Data section
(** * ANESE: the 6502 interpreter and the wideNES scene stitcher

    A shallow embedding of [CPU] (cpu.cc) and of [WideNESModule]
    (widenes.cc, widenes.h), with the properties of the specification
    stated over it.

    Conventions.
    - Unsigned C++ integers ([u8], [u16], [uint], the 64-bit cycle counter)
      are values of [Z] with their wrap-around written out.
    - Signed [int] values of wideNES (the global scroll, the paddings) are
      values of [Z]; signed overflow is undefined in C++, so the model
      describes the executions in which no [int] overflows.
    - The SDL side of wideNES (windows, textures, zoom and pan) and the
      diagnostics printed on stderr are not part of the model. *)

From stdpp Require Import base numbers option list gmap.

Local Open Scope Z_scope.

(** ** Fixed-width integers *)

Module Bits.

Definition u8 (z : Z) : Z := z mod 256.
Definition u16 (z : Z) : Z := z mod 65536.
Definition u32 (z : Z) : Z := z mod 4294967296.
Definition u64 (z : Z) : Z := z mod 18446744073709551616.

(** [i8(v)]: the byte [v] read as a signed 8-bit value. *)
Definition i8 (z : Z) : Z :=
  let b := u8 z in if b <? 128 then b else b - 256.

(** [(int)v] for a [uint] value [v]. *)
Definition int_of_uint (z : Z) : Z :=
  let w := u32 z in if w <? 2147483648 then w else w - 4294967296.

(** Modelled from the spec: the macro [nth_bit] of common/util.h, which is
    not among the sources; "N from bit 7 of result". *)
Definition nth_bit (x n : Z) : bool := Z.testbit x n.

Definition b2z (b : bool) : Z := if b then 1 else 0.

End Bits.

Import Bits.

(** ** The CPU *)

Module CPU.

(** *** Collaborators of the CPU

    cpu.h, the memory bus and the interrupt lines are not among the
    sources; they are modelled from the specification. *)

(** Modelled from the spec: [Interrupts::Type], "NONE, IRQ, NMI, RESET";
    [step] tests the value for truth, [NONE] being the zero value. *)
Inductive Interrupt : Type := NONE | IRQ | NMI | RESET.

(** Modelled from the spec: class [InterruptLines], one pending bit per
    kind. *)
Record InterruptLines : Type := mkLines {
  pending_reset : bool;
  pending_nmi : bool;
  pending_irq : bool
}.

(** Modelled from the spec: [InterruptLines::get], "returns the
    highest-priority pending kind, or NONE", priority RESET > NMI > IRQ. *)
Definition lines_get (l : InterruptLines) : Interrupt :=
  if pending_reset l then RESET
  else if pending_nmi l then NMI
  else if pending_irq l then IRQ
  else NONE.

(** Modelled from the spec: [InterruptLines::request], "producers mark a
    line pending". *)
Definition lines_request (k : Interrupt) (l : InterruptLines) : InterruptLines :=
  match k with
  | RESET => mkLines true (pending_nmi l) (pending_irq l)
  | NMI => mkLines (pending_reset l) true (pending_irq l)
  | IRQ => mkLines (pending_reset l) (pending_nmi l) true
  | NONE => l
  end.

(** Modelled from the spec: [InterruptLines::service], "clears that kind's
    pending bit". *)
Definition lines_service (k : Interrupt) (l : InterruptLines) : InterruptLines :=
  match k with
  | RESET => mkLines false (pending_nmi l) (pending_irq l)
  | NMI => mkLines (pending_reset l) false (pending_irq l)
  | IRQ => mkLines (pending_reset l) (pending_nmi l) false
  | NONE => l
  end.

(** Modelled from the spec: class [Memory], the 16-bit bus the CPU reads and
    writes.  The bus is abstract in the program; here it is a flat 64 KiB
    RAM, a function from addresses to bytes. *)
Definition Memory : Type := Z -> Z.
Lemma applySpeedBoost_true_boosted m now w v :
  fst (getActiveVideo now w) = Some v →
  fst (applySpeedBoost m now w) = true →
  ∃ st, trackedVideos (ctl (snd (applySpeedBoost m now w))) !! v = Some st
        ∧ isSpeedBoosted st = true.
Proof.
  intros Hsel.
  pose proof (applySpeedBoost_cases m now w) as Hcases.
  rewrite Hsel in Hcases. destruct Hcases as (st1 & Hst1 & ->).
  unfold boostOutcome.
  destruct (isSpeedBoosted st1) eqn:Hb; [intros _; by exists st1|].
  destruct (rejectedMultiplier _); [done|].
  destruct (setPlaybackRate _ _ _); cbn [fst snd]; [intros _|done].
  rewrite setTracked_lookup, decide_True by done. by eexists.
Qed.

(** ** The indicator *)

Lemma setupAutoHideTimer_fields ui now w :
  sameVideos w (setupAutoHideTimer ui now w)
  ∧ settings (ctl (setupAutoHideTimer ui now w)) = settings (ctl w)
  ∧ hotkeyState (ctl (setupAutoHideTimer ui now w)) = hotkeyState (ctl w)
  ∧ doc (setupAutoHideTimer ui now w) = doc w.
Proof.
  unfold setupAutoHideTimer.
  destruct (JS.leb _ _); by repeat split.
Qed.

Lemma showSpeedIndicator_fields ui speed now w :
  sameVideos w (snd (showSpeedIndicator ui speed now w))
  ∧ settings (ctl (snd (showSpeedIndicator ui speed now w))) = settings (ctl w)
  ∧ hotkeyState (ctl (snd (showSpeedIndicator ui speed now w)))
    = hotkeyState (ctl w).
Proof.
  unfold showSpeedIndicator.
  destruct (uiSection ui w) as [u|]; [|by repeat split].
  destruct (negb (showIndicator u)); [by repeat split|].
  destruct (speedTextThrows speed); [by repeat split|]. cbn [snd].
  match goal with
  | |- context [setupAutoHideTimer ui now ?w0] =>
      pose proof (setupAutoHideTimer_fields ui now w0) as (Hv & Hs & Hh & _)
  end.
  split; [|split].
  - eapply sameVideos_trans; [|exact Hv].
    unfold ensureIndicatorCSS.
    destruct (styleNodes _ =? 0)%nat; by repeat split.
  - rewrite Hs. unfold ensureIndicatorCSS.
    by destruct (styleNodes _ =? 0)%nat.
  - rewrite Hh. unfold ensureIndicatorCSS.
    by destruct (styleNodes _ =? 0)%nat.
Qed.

Exercise description
When the word "Some" appears in a line of the listing, copy that line.

Solution
  fst (getActiveVideo now w) = Some v →
  ∃ st, trackedVideos (ctl (snd (applySpeedBoost m now w))) !! v = Some st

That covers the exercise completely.